ASSIGNMENT: Your job is to set down the stretch of entries that opens with the line containing "pjob_target_platform : option string;" and closes with the line containing "(pjob_target_platform r) (pjob_target_format". Keep both end lines, copy each exactly, and add nothing.

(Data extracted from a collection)
════════════════

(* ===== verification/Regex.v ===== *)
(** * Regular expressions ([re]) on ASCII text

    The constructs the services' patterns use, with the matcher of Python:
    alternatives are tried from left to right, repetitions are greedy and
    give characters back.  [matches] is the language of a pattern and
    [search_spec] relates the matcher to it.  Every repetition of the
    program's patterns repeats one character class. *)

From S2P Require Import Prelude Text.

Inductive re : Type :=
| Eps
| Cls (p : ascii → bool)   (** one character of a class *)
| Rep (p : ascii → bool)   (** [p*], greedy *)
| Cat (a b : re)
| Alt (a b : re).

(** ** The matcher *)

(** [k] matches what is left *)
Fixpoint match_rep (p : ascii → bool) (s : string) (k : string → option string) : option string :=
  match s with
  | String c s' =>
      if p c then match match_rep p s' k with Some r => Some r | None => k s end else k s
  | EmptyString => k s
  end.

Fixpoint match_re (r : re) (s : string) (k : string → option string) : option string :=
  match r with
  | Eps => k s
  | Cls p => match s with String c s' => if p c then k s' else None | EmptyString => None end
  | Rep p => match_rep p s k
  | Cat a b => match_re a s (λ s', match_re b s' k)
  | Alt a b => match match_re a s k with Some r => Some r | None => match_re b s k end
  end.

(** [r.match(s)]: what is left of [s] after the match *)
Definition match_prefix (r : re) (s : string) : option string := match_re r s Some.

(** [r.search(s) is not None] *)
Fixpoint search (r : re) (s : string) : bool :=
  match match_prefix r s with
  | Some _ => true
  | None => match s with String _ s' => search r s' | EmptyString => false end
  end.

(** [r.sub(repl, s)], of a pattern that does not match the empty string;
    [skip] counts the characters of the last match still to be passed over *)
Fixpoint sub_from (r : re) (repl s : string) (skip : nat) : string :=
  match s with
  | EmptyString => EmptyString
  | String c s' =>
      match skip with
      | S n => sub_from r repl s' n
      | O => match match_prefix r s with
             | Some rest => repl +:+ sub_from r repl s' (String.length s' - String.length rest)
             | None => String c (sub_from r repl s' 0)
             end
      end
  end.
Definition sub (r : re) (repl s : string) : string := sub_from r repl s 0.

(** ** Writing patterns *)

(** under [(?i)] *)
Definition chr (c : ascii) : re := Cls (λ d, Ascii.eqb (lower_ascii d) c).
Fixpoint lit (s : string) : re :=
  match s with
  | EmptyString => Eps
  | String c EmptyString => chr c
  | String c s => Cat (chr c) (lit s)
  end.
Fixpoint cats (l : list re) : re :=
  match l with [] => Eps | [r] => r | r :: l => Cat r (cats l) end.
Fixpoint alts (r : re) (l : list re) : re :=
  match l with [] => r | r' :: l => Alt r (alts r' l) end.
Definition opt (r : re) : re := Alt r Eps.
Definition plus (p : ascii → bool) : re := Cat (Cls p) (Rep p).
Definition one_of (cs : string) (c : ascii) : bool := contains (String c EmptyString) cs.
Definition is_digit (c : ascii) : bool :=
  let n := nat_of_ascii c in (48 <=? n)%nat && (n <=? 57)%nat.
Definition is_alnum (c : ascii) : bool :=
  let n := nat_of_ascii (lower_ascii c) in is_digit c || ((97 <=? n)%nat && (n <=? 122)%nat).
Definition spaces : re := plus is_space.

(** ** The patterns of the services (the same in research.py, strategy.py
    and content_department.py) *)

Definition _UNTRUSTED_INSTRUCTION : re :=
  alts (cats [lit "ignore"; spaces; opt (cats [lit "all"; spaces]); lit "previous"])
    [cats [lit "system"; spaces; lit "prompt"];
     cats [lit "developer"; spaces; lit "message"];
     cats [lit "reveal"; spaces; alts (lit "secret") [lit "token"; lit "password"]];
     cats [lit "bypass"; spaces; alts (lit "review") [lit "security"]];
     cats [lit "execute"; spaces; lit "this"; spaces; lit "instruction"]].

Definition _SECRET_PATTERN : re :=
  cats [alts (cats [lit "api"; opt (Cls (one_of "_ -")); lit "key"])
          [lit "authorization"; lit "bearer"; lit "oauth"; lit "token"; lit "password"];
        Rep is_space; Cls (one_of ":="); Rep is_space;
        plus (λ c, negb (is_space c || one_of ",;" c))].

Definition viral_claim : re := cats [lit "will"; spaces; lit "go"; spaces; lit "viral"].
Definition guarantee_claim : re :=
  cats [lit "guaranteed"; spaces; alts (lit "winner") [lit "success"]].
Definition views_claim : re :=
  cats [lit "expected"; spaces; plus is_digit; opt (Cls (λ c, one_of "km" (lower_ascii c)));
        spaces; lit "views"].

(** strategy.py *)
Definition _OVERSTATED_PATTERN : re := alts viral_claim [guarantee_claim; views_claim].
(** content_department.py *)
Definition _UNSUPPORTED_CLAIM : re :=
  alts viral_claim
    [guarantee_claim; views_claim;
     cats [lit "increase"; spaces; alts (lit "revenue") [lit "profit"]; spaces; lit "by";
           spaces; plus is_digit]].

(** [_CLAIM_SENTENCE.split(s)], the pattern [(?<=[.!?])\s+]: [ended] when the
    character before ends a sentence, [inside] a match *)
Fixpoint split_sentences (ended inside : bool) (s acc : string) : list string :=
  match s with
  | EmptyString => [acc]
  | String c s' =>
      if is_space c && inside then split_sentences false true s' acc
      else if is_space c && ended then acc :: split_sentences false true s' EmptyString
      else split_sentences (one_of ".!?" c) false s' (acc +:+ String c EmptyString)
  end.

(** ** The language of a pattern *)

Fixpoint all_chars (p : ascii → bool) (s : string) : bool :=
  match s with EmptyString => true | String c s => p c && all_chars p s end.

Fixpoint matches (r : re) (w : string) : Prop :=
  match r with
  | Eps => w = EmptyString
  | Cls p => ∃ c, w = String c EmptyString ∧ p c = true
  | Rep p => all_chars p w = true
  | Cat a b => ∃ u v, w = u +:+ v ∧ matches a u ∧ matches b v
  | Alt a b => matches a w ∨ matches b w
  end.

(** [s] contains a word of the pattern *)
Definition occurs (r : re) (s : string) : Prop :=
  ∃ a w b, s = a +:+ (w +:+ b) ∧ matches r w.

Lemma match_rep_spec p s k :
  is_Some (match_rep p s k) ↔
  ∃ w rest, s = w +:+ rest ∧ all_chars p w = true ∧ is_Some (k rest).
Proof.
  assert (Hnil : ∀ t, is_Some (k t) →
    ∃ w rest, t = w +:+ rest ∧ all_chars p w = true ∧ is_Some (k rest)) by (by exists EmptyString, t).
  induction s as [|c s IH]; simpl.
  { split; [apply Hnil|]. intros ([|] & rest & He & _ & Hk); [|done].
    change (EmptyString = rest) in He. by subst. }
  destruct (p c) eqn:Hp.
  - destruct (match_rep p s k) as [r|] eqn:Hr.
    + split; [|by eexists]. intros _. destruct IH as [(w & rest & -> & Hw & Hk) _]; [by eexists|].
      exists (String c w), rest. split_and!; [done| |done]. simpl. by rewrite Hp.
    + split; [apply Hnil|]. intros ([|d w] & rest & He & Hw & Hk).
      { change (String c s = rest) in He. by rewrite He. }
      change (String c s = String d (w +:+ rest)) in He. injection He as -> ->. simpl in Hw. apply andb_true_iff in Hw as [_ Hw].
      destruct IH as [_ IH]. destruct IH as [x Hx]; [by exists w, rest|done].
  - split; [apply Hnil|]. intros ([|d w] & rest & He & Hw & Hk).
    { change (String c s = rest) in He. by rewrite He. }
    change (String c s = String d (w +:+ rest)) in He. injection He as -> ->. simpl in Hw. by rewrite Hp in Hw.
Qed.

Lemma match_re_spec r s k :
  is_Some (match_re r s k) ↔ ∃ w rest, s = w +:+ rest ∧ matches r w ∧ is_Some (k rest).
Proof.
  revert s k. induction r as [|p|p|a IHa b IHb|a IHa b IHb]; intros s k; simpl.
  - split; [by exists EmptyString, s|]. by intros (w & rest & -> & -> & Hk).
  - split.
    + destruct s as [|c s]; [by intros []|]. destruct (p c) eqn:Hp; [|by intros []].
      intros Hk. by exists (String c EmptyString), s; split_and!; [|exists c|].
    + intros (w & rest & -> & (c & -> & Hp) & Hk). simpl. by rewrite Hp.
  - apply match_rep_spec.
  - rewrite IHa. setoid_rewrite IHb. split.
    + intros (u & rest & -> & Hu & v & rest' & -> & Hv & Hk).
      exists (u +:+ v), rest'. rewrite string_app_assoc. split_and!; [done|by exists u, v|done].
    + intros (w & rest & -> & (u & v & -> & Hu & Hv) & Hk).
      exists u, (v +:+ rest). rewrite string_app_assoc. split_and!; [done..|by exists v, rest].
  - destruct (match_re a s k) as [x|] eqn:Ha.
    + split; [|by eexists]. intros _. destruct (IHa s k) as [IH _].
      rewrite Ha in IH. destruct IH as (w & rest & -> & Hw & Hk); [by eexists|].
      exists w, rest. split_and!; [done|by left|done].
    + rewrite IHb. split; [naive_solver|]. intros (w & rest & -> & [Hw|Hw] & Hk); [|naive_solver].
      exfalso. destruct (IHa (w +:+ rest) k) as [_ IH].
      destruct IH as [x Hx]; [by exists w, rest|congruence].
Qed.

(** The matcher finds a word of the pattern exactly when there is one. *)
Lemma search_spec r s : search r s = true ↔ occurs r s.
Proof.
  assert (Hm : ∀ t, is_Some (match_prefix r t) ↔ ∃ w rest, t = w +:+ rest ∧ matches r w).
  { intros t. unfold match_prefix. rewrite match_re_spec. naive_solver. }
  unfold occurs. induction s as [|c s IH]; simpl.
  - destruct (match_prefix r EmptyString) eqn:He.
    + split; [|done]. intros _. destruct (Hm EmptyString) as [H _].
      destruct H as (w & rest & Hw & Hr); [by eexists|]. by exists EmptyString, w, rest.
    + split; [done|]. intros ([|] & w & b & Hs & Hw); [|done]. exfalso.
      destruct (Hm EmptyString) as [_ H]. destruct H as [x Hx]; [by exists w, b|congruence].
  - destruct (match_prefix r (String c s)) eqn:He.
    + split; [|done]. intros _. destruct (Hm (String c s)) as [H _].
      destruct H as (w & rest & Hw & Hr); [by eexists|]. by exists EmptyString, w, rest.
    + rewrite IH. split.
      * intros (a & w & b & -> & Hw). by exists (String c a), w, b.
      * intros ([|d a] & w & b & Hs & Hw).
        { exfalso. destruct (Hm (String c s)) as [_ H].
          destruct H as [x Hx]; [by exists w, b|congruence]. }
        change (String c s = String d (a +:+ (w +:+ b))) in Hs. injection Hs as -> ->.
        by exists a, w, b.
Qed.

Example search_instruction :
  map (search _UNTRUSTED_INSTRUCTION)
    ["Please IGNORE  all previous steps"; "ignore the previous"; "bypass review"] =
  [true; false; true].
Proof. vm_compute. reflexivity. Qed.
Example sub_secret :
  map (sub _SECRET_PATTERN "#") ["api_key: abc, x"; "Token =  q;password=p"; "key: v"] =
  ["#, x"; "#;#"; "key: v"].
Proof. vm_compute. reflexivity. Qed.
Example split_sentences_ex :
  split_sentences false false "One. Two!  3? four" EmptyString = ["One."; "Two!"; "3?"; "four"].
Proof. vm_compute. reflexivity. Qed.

════════════════

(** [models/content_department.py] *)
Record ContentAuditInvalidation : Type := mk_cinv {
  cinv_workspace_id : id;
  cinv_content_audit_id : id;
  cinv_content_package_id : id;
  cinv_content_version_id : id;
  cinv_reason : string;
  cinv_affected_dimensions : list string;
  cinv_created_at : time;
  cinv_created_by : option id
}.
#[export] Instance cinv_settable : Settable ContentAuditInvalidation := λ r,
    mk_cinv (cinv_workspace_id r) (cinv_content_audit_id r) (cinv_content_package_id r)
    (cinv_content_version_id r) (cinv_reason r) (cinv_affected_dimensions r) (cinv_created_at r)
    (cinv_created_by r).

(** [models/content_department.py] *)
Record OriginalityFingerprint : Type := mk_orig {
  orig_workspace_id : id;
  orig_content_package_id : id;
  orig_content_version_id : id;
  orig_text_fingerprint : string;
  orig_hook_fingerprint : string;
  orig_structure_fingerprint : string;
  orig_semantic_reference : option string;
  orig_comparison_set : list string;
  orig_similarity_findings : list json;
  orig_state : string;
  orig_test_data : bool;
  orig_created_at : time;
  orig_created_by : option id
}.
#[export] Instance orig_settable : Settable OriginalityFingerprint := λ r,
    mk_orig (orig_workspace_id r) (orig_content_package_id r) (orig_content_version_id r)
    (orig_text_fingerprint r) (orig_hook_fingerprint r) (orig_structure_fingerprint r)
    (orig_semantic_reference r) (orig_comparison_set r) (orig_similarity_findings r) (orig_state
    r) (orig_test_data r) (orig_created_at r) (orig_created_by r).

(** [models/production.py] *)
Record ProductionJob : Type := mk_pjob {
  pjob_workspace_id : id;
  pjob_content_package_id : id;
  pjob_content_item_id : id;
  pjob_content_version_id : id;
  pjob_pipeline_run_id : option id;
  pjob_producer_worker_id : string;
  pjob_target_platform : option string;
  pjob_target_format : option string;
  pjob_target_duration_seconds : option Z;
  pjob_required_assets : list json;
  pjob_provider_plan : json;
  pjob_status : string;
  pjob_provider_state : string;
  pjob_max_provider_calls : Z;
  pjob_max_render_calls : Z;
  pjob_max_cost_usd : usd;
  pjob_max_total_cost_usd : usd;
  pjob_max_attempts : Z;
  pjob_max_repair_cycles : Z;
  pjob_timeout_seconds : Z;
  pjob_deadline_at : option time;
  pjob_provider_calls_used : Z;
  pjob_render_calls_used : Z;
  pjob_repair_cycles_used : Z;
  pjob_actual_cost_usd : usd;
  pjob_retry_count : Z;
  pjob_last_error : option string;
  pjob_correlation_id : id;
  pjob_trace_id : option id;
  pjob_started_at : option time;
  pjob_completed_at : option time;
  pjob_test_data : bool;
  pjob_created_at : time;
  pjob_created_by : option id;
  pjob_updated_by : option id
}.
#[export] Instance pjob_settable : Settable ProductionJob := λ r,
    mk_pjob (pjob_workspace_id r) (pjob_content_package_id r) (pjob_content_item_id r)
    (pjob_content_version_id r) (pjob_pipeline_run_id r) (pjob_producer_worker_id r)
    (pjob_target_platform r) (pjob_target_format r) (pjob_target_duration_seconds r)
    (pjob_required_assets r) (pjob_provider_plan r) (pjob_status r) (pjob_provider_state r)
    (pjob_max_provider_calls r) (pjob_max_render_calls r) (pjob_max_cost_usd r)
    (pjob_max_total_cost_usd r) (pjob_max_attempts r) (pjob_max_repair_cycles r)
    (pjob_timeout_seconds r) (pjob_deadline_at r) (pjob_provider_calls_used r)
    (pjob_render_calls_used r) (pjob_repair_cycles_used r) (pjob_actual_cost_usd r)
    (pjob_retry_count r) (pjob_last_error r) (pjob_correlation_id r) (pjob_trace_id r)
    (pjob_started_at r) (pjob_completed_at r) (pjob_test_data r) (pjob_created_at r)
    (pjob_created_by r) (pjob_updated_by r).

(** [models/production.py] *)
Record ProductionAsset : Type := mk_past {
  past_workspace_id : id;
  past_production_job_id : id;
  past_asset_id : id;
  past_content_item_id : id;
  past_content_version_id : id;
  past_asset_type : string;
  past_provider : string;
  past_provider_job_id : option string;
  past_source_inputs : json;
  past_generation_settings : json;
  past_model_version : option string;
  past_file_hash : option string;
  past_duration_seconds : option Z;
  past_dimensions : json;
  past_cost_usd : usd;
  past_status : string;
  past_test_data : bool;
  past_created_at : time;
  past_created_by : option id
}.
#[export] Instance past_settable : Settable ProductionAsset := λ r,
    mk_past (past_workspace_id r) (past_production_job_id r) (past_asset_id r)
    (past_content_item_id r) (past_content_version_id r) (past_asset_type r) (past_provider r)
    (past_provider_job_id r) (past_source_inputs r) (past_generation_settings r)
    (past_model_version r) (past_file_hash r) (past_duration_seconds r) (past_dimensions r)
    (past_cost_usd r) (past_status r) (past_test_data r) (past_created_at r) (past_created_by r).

════════════════

FINAL ANSWER:
  pjob_target_platform : option string;
  pjob_target_format : option string;
  pjob_target_duration_seconds : option Z;
  pjob_required_assets : list json;
  pjob_provider_plan : json;
  pjob_status : string;
  pjob_provider_state : string;
  pjob_max_provider_calls : Z;
  pjob_max_render_calls : Z;
  pjob_max_cost_usd : usd;
  pjob_max_total_cost_usd : usd;
  pjob_max_attempts : Z;
  pjob_max_repair_cycles : Z;
  pjob_timeout_seconds : Z;
  pjob_deadline_at : option time;
  pjob_provider_calls_used : Z;
  pjob_render_calls_used : Z;
  pjob_repair_cycles_used : Z;
  pjob_actual_cost_usd : usd;
  pjob_retry_count : Z;
  pjob_last_error : option string;
  pjob_correlation_id : id;
  pjob_trace_id : option id;
  pjob_started_at : option time;
  pjob_completed_at : option time;
  pjob_test_data : bool;
  pjob_created_at : time;
  pjob_created_by : option id;
  pjob_updated_by : option id
}.
#[export] Instance pjob_settable : Settable ProductionJob := λ r,
    mk_pjob (pjob_workspace_id r) (pjob_content_package_id r) (pjob_content_item_id r)
    (pjob_content_version_id r) (pjob_pipeline_run_id r) (pjob_producer_worker_id r)
    (pjob_target_platform r) (pjob_target_format r) (pjob_target_duration_seconds r)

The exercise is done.